• Task to complete: Looking through the listing that follows, count every line with the string "slice" and state the number alone.

• Records shown:
-- Opening Marker --

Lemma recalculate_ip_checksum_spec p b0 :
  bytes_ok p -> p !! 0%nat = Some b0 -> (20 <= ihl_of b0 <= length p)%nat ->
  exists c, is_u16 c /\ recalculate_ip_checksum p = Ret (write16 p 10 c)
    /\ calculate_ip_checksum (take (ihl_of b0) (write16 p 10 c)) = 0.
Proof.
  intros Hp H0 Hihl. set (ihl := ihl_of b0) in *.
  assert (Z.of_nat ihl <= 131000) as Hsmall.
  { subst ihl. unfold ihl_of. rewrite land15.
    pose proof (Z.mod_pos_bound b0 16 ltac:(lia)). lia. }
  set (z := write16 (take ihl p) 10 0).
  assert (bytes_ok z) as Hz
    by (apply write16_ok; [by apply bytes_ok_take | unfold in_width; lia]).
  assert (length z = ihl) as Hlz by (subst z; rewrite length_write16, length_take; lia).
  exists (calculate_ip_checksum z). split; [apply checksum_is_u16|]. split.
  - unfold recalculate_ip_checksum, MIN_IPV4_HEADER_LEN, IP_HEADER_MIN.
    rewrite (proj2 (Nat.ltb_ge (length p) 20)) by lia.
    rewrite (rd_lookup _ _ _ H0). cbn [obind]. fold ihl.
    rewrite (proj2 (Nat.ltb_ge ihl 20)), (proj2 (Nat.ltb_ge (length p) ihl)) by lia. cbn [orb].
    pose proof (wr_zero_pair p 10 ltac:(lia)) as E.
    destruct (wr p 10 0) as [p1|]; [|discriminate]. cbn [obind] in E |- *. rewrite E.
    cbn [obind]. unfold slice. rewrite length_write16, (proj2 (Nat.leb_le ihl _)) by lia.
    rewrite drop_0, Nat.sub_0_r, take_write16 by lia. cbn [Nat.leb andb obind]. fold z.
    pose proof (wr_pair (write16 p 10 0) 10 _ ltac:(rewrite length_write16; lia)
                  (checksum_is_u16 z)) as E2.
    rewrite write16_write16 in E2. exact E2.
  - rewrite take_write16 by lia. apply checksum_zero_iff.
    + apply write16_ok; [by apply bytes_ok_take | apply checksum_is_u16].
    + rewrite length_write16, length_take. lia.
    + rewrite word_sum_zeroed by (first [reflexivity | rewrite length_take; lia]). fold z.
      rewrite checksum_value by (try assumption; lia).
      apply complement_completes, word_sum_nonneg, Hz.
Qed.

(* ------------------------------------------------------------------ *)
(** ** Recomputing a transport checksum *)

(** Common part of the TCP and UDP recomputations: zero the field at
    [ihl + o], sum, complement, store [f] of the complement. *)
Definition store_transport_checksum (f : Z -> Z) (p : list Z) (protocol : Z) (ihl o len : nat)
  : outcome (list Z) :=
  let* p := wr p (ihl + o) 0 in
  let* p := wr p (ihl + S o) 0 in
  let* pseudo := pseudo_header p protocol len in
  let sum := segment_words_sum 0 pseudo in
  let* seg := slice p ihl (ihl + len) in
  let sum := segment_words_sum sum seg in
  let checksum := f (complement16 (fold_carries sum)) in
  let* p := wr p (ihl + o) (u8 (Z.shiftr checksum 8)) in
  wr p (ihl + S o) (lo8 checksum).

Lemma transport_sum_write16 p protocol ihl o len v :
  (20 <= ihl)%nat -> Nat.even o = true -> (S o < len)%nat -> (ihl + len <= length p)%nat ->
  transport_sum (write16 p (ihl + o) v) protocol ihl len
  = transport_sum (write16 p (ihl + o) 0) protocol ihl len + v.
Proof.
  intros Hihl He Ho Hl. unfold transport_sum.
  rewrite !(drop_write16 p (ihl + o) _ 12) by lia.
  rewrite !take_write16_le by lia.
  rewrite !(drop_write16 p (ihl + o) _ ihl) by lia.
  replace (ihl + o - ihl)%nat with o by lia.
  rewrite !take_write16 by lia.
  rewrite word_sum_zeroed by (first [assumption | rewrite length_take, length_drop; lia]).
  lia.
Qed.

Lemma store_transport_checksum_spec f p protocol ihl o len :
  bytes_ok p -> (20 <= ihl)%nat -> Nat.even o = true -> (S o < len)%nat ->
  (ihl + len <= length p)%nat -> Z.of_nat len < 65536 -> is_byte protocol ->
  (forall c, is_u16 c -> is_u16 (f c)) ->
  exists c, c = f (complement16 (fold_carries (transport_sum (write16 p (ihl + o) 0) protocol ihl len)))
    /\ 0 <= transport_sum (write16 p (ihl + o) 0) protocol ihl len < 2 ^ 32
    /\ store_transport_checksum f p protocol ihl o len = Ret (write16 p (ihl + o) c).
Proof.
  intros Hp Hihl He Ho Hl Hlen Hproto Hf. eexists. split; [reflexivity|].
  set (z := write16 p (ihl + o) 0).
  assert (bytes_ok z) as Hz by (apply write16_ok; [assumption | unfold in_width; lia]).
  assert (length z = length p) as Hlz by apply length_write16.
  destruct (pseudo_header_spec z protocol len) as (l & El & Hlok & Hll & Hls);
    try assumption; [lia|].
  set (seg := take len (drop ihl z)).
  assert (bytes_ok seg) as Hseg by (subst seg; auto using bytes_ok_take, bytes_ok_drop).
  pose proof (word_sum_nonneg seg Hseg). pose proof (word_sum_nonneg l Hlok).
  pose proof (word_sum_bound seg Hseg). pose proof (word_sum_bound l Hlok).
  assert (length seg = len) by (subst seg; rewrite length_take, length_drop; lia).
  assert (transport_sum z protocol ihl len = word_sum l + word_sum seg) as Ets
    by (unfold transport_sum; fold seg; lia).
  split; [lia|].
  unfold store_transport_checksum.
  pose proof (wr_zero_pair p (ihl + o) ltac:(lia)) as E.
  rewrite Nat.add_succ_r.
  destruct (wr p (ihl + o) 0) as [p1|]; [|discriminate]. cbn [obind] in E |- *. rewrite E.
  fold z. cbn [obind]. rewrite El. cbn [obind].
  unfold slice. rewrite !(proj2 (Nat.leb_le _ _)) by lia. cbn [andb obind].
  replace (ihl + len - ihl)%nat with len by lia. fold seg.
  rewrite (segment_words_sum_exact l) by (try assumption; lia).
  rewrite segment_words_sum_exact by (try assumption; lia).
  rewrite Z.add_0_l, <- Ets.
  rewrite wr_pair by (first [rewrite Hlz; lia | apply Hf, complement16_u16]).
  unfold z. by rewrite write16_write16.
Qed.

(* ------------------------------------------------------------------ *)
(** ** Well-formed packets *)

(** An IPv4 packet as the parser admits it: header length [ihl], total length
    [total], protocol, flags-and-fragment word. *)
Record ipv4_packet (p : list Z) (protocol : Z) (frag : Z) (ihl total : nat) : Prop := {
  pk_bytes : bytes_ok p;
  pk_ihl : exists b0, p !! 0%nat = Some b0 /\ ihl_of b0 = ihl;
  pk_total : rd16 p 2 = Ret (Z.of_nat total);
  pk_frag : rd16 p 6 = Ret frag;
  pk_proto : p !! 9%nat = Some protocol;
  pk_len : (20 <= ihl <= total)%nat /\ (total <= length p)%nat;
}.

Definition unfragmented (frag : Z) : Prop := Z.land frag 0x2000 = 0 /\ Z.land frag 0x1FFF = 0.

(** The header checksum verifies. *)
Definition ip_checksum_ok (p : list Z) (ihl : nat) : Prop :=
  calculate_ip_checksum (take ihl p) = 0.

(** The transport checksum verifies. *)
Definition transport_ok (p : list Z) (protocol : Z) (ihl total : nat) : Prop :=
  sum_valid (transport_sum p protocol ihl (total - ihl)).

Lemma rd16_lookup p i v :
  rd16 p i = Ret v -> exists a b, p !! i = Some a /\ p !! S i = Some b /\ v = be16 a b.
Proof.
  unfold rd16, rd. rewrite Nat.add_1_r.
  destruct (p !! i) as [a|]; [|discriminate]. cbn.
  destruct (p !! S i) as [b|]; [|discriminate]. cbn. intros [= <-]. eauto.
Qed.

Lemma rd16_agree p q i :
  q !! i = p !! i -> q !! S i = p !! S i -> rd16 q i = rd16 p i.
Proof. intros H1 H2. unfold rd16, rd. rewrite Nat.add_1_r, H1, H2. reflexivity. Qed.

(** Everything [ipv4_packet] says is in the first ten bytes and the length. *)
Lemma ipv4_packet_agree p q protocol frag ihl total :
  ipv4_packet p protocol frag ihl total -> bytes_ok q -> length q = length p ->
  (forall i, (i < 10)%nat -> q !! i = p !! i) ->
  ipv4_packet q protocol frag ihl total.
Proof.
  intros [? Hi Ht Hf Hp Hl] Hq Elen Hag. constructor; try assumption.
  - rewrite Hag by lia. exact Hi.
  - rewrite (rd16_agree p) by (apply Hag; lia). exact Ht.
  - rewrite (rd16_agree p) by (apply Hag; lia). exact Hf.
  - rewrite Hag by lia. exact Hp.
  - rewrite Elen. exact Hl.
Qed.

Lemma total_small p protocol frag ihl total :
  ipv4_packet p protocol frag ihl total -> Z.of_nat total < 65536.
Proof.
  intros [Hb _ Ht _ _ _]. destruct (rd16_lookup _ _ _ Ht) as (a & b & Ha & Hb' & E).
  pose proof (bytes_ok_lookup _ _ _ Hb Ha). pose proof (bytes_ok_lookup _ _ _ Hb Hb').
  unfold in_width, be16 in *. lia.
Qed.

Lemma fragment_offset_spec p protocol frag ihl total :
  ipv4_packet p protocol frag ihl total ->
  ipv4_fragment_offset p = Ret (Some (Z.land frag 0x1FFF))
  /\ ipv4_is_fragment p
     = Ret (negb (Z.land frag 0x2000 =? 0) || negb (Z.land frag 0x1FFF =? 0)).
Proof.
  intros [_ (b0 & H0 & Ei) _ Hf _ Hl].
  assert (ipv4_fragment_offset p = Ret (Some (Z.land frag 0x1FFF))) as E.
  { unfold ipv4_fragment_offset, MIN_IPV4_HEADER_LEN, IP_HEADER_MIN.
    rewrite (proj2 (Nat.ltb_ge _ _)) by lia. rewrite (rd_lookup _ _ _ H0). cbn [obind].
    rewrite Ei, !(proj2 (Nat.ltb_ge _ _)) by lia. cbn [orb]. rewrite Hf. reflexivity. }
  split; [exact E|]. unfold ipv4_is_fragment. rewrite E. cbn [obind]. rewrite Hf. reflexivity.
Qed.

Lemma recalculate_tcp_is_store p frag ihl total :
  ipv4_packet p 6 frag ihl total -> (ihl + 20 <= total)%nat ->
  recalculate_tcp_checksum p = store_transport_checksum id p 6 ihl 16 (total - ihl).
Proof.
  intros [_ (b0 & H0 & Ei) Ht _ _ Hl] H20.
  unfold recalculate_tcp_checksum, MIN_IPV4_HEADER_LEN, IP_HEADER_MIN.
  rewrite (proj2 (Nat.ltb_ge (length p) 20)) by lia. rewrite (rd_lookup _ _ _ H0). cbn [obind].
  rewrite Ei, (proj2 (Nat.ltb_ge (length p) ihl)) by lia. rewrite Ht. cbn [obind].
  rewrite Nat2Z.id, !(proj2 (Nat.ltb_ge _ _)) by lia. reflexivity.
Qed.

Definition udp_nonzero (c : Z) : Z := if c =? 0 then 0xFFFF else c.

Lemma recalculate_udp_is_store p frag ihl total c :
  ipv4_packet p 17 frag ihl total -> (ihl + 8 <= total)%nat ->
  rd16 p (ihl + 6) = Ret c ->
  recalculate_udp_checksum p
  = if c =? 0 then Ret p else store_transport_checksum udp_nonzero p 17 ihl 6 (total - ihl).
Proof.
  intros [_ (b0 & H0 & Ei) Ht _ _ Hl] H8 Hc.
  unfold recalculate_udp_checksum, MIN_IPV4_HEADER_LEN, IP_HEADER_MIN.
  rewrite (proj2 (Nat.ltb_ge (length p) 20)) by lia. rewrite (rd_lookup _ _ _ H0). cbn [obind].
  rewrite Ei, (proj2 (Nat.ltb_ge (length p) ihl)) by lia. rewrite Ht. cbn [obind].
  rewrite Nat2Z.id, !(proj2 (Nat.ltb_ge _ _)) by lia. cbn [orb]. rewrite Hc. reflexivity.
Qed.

-- Closing Marker --

• Result: 3